### MATERIALS PROVIDED:
(** * Settings views of sentry: legacy-URL translation and danger-zone gating

    A shallow embedding of

    - [NewSettingsWarning] of [views/settings/settingsLayout.jsx], the
      component that translates a new-style settings URL back to the URL of
      the old settings page and decides how the link is rendered;
    - [renderRemoveProject] and [renderTransferProject] of
      [views/projectGeneralSettings.jsx];
    - [renderBody] and [handleSubmitSuccess] of
      [views/settings/team/teamSettings.jsx].

    [NewSettingsWarning] is embedded twice: on path strings, and step by
    step on JavaScript values, where [pathname] may be [undefined]; the two
    are proved to agree.

    JavaScript strings are modelled as [string]; the regular expression
    literals of the source are kept as data and run by a small backtracking
    matcher, and [String.prototype.replace] is modelled for both kinds of
    pattern the source uses (a string, a non-global regular expression). *)

From Stdlib Require Import Strings.String Strings.Ascii List Bool Lia.
From stdpp Require Import base strings gmap.

Import ListNotations.
Local Open Scope string_scope.

(** stdpp freezes [String.append] under [simpl]; the proofs below compute
    with literal prefixes, so it is made transparent to [simpl] again. *)
Local Arguments String.append !_ _ /.

(** ** JavaScript strings *)

Module JSString.

(** [startsWith l s] is the rest of [s] after the prefix [l], when [l] is
    a prefix of [s]. *)
Fixpoint startsWith (l s : string) : option string :=
  match l with
  | EmptyString => Some s
  | String a l' =>
      match s with
      | EmptyString => None
      | String b s' => if Ascii.eqb a b then startsWith l' s' else None
      end
  end.

(** [indexOf pat s]: the first occurrence of [pat] in [s], searched from
    the left, as the text before it and the text after it. *)
Fixpoint indexOf (pat s : string) : option (string * string) :=
  match startsWith pat s with
  | Some after => Some (EmptyString, after)
  | None =>
      match s with
      | EmptyString => None
      | String c s' =>
          match indexOf pat s' with
          | Some (before, after) => Some (String c before, after)
          | None => None
          end
      end
  end.

(** [s] contains [sub] as a substring. *)
Definition contains (sub s : string) : Prop :=
  exists pre post, s = pre ++ sub ++ post.

(** No character of [s] is a slash. *)
Fixpoint noSlash (s : string) : bool :=
  match s with
  | EmptyString => true
  | String c s' => negb (Ascii.eqb c "/") && noSlash s'
  end.

(** A path segment: non-empty and without a slash. *)
Definition segment (s : string) : Prop :=
  s <> EmptyString /\ noSlash s = true.

(** The replacement text of [replace] (GetSubstitution): [$$] stands for
    a dollar sign and [$n], a single digit from 1 to 9, for the n-th
    capture when the match has that many captures; any other dollar sign
    is kept. The templates of this program use [$1] and [$2] only; the
    forms with [$&], with a quote, with two digits or with a name occur in
    no template and are not modelled. *)
Definition digit (c : ascii) : option nat :=
  let code := nat_of_ascii c in
  if Nat.leb 49 code && Nat.leb code 57 then Some (code - 48) else None.

Fixpoint getSubstitution (captures : list string) (template : string) : string :=
  match template with
  | EmptyString => EmptyString
  | String c t =>
      if Ascii.eqb c "$" then
        match t with
        | EmptyString => String c EmptyString
        | String d t' =>
            if Ascii.eqb d "$" then String "$" (getSubstitution captures t')
            else
              match digit d with
              | Some n =>
                  match nth_error captures (n - 1) with
                  | Some cap => cap ++ getSubstitution captures t'
                  | None => String c (String d (getSubstitution captures t'))
                  end
              | None => String c (String d (getSubstitution captures t'))
              end
        end
      else String c (getSubstitution captures t)
  end.

(** [s.replace(pat, template)] with a string pattern: only the first
    occurrence is replaced, and a string without one is returned as it
    is. *)
Definition replace (pat template s : string) : string :=
  match indexOf pat s with
  | Some (before, after) => before ++ getSubstitution [] template ++ after
  | None => s
  end.

End JSString.

(** ** Regular expressions *)

Module RegExp.
Import JSString.

(** The pieces the regular expressions of the source are made of:
    a literal text, the capturing group [([^\/]+)], and a capturing group
    of literal alternatives such as [(auth|account)]. *)
Inductive tok : Type :=
| Lit (l : string)
| Seg
| Alt (alts : list string).

(** A regular expression: [anchored] says that it starts with [^]. None
    of the regular expressions of the source has a flag. *)
Record t : Type := mk { anchored : bool; body : list tok }.

Section Matcher.
Context {R : Type}.

(** [[^\/]+], greedy: one character that is not a slash, then as many
    more as the rest of the pattern allows, the longest run first. *)
Fixpoint seg_loop (k : string -> string -> option R) (s : string) : option R :=
  match s with
  | EmptyString => None
  | String c s' =>
      if Ascii.eqb c "/" then None
      else
        match seg_loop (fun cap rest => k (String c cap) rest) s' with
        | Some r => Some r
        | None => k (String c EmptyString) s'
        end
  end.

(** [(a|b|...)]: the alternatives from left to right. *)
Fixpoint alt_loop (k : string -> string -> option R) (alts : list string)
         (s : string) : option R :=
  match alts with
  | [] => None
  | a :: alts' =>
      match
        match startsWith a s with
        | Some rest => k a rest
        | None => None
        end
      with
      | Some r => Some r
      | None => alt_loop k alts' s
      end
  end.
End Matcher.

(** [run r caps s] matches [r] at the start of [s]: the captures of the
    groups, in order, and the text after the match. *)
Fixpoint run (r : list tok) (caps : list string) (s : string)
  : option (list string * string) :=
  match r with
  | [] => Some (caps, s)
  | Lit l :: r' =>
      match startsWith l s with
      | Some rest => run r' caps rest
      | None => None
      end
  | Seg :: r' => seg_loop (fun cap rest => run r' (caps ++ [cap]) rest) s
  | Alt alts :: r' =>
      alt_loop (fun cap rest => run r' (caps ++ [cap]) rest) alts s
  end.

(** The leftmost match of an unanchored body: the text before the match,
    the captures and the text after it. *)
Fixpoint search (r : list tok) (s : string)
  : option (string * list string * string) :=
  match run r [] s with
  | Some (caps, after) => Some (EmptyString, caps, after)
  | None =>
      match s with
      | EmptyString => None
      | String c s' =>
          match search r s' with
          | Some (before, caps, after) => Some (String c before, caps, after)
          | None => None
          end
      end
  end.

(** [re.exec(s)] for a regular expression without flags. *)
Definition exec (re : t) (s : string) : option (string * list string * string) :=
  if anchored re then
    match run (body re) [] s with
    | Some (caps, after) => Some (EmptyString, caps, after)
    | None => None
    end
  else search (body re) s.

(** [re.test(s)]. *)
Definition test (re : t) (s : string) : bool :=
  match exec re s with Some _ => true | None => false end.

(** [s.replace(re, template)] for a regular expression without the
    global flag: the first match is replaced. *)
Definition replace (re : t) (template s : string) : string :=
  match exec re s with
  | Some (before, caps, after) =>
      before ++ getSubstitution caps template ++ after
  | None => s
  end.

End RegExp.

(** ** settingsLayout.jsx *)

Module SettingsLayout.
Import RegExp.

(** A location object: its properties by name. [location.pathname] is the
    lookup of ["pathname"], [None] standing for [undefined]. *)
Abbreviation Location := (gmap string string).

(** [/^\/settings\/organization\/([^\/]+)\/project\/([^\/]+)\//] *)
Definition projectRegex : RegExp.t :=
  RegExp.mk true [Lit "/settings/organization/"; Seg; Lit "/project/"; Seg; Lit "/"].

(** [/^\/settings\/account\/([^\/]+)\//] *)
Definition accountRegex : RegExp.t :=
  RegExp.mk true [Lit "/settings/account/"; Seg; Lit "/"].

(** [/^\/settings\/organization\//], the pattern of the last branch. *)
Definition organizationRegex : RegExp.t :=
  RegExp.mk true [Lit "/settings/organization/"].

(** [/\/(auth|account)\//] *)
Definition djangoRegex : RegExp.t :=
  RegExp.mk false [Lit "/"; Alt ["auth"; "account"]; Lit "/"].

(** The first step of the account branch:
    [pathname.replace(accountRegex, '/account/settings/$1/')]. *)
Definition accountRewrite (pathname : string) : string :=
  RegExp.replace accountRegex "/account/settings/$1/" pathname.

(** The value of the variable [oldLocation] for a path name. *)
Definition oldLocation (pathname : string) : string :=
  let isProject := test projectRegex pathname in
  let isAccount := test accountRegex pathname in
  if isProject then
    RegExp.replace projectRegex "/$1/$2/settings/" pathname
  else if isAccount then
    let s1 := accountRewrite pathname in
    let s2 := JSString.replace "details/" EmptyString s1 in
    let s3 := JSString.replace "settings/close-account/" "remove/" s2 in
    let s4 := JSString.replace "account/settings/api/" "api/" s3 in
    JSString.replace "auth-tokens/" EmptyString s4
  else
    RegExp.replace organizationRegex "/organizations/" pathname.

(** The value of the variable [isRouter] for a path name. *)
Definition isRouter (pathname : string) : bool :=
  negb (test djangoRegex pathname).

(** What the component renders inside the alert: the element of the link
    to the old settings page, react-router's [Link] or a plain [a], and
    the two properties it is given. *)
Inductive LinkWithFallback : Type := Link | Anchor.

Record linkProps : Type := { href : option string; to : option string }.

Record Alert : Type := { element : LinkWithFallback; props : linkProps }.

(** The component. Its argument is the [location] property, [None] when
    the property is undefined, in which case the default [{}] is used.
    The result [None] stands for a thrown [TypeError]: with an undefined
    [pathname] both tests run on the text of [undefined] and fail, and the
    last branch calls [replace] on [undefined]. *)
Definition NewSettingsWarning (location : option Location) : option Alert :=
  let location := default (∅ : Location) location in
  match location !! "pathname" with
  | None => None
  | Some pathname =>
      let oldLocation := oldLocation pathname in
      let isRouter := isRouter pathname in
      Some {| element := if isRouter then Link else Anchor;
              props := {| href := if isRouter then None else Some oldLocation;
                          to := if isRouter then Some oldLocation else None |} |}
  end.

End SettingsLayout.

(** The component once more, step by step on JavaScript values, to account
    for a [pathname] that is [undefined]: every use of [location.pathname]
    is kept where the source has it. *)
Module Stepwise.
Import RegExp SettingsLayout.

(** What [location.pathname] can be: [undefined] or a string. *)
Inductive value : Type := Undefined | Str (s : string).

(** ToString, which [re.test(v)] applies to its argument. *)
Definition ToString (v : value) : string :=
  match v with
  | Undefined => "undefined"
  | Str s => s
  end.

(** [v.replace(...)]: on a string the method [f] runs; reading the
    property [replace] of [undefined] throws a TypeError, here [None]. *)
Definition callReplace (v : value) (f : string -> string) : option string :=
  match v with
  | Undefined => None
  | Str s => Some (f s)
  end.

### DIRECTIONS:
Work out how many lines in the material above hold the word "where"; answer with the number only.

### SOLUTION TO THIS TASK:
2